Russell and Norvig (2020) defines artificial intelligence as follows:
“The study of [intelligent] agents that receive precepts from the environment and take action. Each such agent is implemented by a function that maps percepts to actions, and we cover different ways to represent these functions, such as production systems, reactive agents, logical planners, neural networks, and decision-theoretic systems”

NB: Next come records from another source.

(** ** The rules in the words of the validation table

    These definitions follow the table of the form's rules, not the code;
    the theorems below compare them with the schema. *)

(** Number of digit characters of a string. *)
Fixpoint digit_count (v : jsstring) : nat :=
  match v with
  | [] => 0
  | c :: r => (if is_digit c then 1 else 0) + digit_count r
  end.

Definition spec_name_rule (v : ShelterSchema) : bool :=
  (2 <=? length (name v)) && (length (name v) <=? 30).

Definition spec_phone_rule (v : ShelterSchema) : bool :=
  (10 <=? digit_count (phone v)) && (digit_count (phone v) <=? 11).

Definition spec_whatsApp_rule (v : ShelterSchema) : bool :=
  (10 <=? digit_count (whatsApp v)) && (digit_count (whatsApp v) <=? 11).

Definition spec_all_rules (is_email : jsstring -> bool) (v : ShelterSchema)
  : bool :=
  spec_name_rule v && is_email (email v)
  && spec_phone_rule v && spec_whatsApp_rule v.

(** The form values a loaded record gives. *)
Definition values_of (d : ShelterData) : ShelterSchema :=
  {| name := shelterName d; email := shelterEmail d;
     phone := shelterPhone d; whatsApp := shelterWhatsApp d |}.

(** The loaded record with the two numbers reduced to their digits. *)
Definition spec_request_body (d : ShelterData) : IUpdateShelterRequest :=
  {| req_name := shelterName d;
     req_email := shelterEmail d;
     req_phone := replace_non_digits (shelterPhone d);
     req_whatsApp := replace_non_digits (shelterWhatsApp d) |}.

(** The requests of a history, in order. *)
Definition requests {E} (h : list (Event E))
  : list (string * IUpdateShelterRequest) :=
  omap (fun e => match e with
                 | HttpPut url body => Some (url, body)
                 | _ => None
                 end) h.

(** Loading has finished with record [d]; the form is then submitted as
    it stands, through the form's submit handler. *)
Definition load_then_submit {E R}
  (httpClient_put : nat -> string -> IUpdateShelterRequest ->
                    Settled E (AxiosResponse R))
  (is_email : jsstring -> bool) (d : ShelterData) : Eff E unit :=
  populate false (Some d) ;;;
  onSubmit httpClient_put is_email.

(** The round trip as a property of one record in one world: the run
    sends exactly one request, to the shelter path, whose body is the
    record with the two numbers reduced to their digits. *)
Definition round_trip_holds {E R}
  (httpClient_put : nat -> string -> IUpdateShelterRequest ->
                    Settled E (AxiosResponse R))
  (is_email : jsstring -> bool) (d : ShelterData) (w : World E) : Prop :=
  requests (emitted (load_then_submit httpClient_put is_email d) w)
  = [("/shelter", spec_request_body d)].

(** What the form shows once a computation has run, loading being over. *)
Definition shown_after {E A} (c : Eff E A) (w : World E) : option FormView :=
  form_view (Shelter_render false (form_after c w)).

(** ** Sample data *)

Definition sample_record : ShelterData :=
  {| shelterName := js "Abrigo Central";
     shelterEmail := js "contato@abrigo.org";
     shelterPhone := js "11 3333-4444";
     shelterWhatsApp := js "11 99999-8888" |}.

(** A record whose name has one character. *)
Definition short_name_record : ShelterData :=
  {| shelterName := js "A";
     shelterEmail := js "contato@abrigo.org";
     shelterPhone := js "11 3333-4444";
     shelterWhatsApp := js "11 99999-8888" |}.

(** A permissive stand-in for the email pattern: one [@] somewhere. *)
Definition has_at (v : jsstring) : bool :=
  existsb (N.eqb 64) v.

(** A server that echoes the body, and one that rejects every request
    with a status code. *)
Definition echo_server (n : nat) (url : string) (body : IUpdateShelterRequest)
  : Settled nat (AxiosResponse IUpdateShelterRequest) :=
  Fulfilled (mkResponse body 200).

Definition failing_server (n : nat) (url : string)
  (body : IUpdateShelterRequest)
  : Settled nat (AxiosResponse IUpdateShelterRequest) :=
  Rejected 500.

Definition fresh_world : World nat := mkWorld [] useForm_initial.

(** A form without default values into which [v] has been typed. *)
Definition world_with (v : ShelterSchema) : World nat :=
  mkWorld [] {| values := v; defaultValues := None; errors := ∅;
                isSubmitting := false; isDirty := true |}.





(** ** The Select and the props of its caller *)

(** Every prop the caller hands over reaches the native select as it
    was given. *)
Definition props_reach_select (styles : SelectStyles) (p : ISelect)
  (ref : Ref) : Prop :=
  exists sel : Node,
    select_element (FowardedSelect styles p ref) = Some sel
    /\ forall k : string, node_props sel !! k = rest p !! k.

Definition sample_styles : SelectStyles :=
  {| selectGroup := "selectGroup"; selectBase := "selectBase" |}.

(** A caller that brings a class name of its own. *)
Definition styled_select : ISelect :=
  {| label := js "Porte";
     options := [mkOption (js "p") (js "Pequeno");
                 mkOption (js "g") (js "Grande")];
     rest := {["className" := AClass "caller"]} |}.

(** ** Reading keys and refs off a rendered tree *)

Definition node_key (n : Node) : option jsstring :=
  match n with
  | Text _ => None
  | Elem _ k _ _ _ => k
  end.

(** Every element of a tree with the ref it carries, parents first. *)
Fixpoint node_refs (n : Node) : list (string * Ref) :=
  match n with
  | Text _ => []
  | Elem t _ r _ cs => (t, r) :: flat_map node_refs cs
  end.

(** More sample data: a form whose phone is not a number at all. *)
Definition bad_phone_values : ShelterSchema :=
  {| name := js "Abrigo Central";
     email := js "contato@abrigo.org";
     phone := js "ramal 12";
     whatsApp := js "11 99999-8888" |}.

(** * Facts *)

(** ** Digits *)

Lemma replace_non_digits_length (v : jsstring) :
  length (replace_non_digits v) = digit_count v.
Proof.
  induction v as [|c r IH]; simpl; [reflexivity|].
  destruct (is_digit c); simpl; rewrite IH; reflexivity.
Qed.

Lemma replace_non_digits_all_digits (v : jsstring) :
  Forall (fun c => is_digit c = true) (replace_non_digits v).
Proof.
  induction v as [|c r IH]; simpl; [constructor|].
  destruct (is_digit c) eqn:Hc; [constructor; assumption | assumption].
Qed.

Lemma replace_non_digits_sublist (v : jsstring) :
  sublist (replace_non_digits v) v.
Proof.
  induction v as [|c r IH]; simpl; [constructor|].
  destruct (is_digit c); [apply sublist_skip | apply sublist_cons]; exact IH.
Qed.

Lemma replace_non_digits_idempotent (v : jsstring) :
  replace_non_digits (replace_non_digits v) = replace_non_digits v.
Proof.
  induction v as [|c r IH]; simpl; [reflexivity|].
  destruct (is_digit c) eqn:Hc; simpl; [rewrite Hc, IH|]; auto.
Qed.

Lemma digits_in_range_count (v : jsstring) :
  digits_in_range v = (10 <=? digit_count v) && (digit_count v <=? 11).
Proof. unfold digits_in_range. rewrite replace_non_digits_length. reflexivity. Qed.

This very broad definition includes many different approaches within the field of artificial intelligence. It defines artificial intelligence as a very generic decision rule derived from data. Mathematically, this means linking perceptions \(\mathbb{X}\)—facts considered given—to a decision \(y\) through a decision rule \(f\): \(y=f(\mathbb{X})\) (where decision \(y\) comes from a set of decisions, either restricted or broad, depending on the phenomenon, noted as \(\mathcal{Y}\)). The way this function \(f\) is constructed distinguishes different fields of artificial intelligence.
The European AI Act of 2024 offers a similar definition though expressed in different terms:
“A machine-based system designed to operate with varying levels of autonomy and adaptability after deployment, which, for explicit or implicit purposes, deduces from the data it receives how to generate results such as predictions, content, recommendations, or decisions that can influence physical or virtual environments.”
In this course, we will only discuss approaches built around learning—those that aim to induce necessarily uncertain rules from a dataset. This approach is very different from symbolic AI, which offers limited autonomy to the machine since its behavior is constrained by a set, sometimes large, of deterministic rules.
👈️ Artifical intelligence
The choice to focus on simple machine learning algorithms in the modeling section, rather than directly jumping into neural networks, first allows us to present the scientific approach related to learning, especially to achieve satisfactory performance when extrapolating to data not encountered during the training phase. This also highlights issues that are relevant even for more complex models, such as data preparation to reduce noise in the data, enabling models to extract more reliable structures from the data. In fact, to be more effective than more parsimonious approaches, deep learning techniques, particularly neural networks, require either very large volumes of data (millions or tens of millions of observations) or complex-structured data, such as natural language or images. In many cases, simpler models, such as machine learning techniques, are more than sufficient.
2 Modeling: An Approach at the Heart of Statistics
A statistical model is a simplified and structured representation of a real phenomenon, built from observations drawn from a partial dataset.
👈️ Statistical model
A model aims to capture relationships and underlying structures within this data, allowing for hypothesis formulation, making predictions, and extrapolating conclusions beyond the measured dataset. Statistical models thus provide an analytical framework to explore, understand, and interpret the information contained in the data.
Representing reality as a model is a foundational principle in statistics as a scientific discipline, with applications across many fields: economics, sociology, geography, biology, physics, and more. The specific term may vary depending on the discipline, but the scientific approach is typically consistent: the modeler establishes relationships between several theoretical variables with empirical counterparts to quantify the relationship between them. This approach is central to inferential statistics, as opposed to descriptive statistics. In both cases, the objective is to use a sample, a limited set of observed data, to better understand a population, the entire dataset relevant to a study. The difference between the two approaches lies in how this extrapolation is conducted. In inferential statistics, the goal is generally to infer general laws, with statistical uncertainty margins, from observed data, whether it is about the statistical distribution of a variable (univariate statistics) or relationships between multiple variables. Descriptive statistics, on the other hand, simply summarize information within a dataset, often through distribution moments (mean, quantiles, etc.), without aiming to provide a general explanation of the data-generating process.
👈️ Inferential statistics, descriptive statistics, sample, population
These two approaches are not mutually exclusive; rather, they are complementary. Attempting an inferential approach without a thorough descriptive analysis often leads to dead ends or unreliable conclusions. Inferential analysis can also enrich a descriptive analysis by allowing information to be prioritized within a dataset, guiding descriptive work by focusing on key findings.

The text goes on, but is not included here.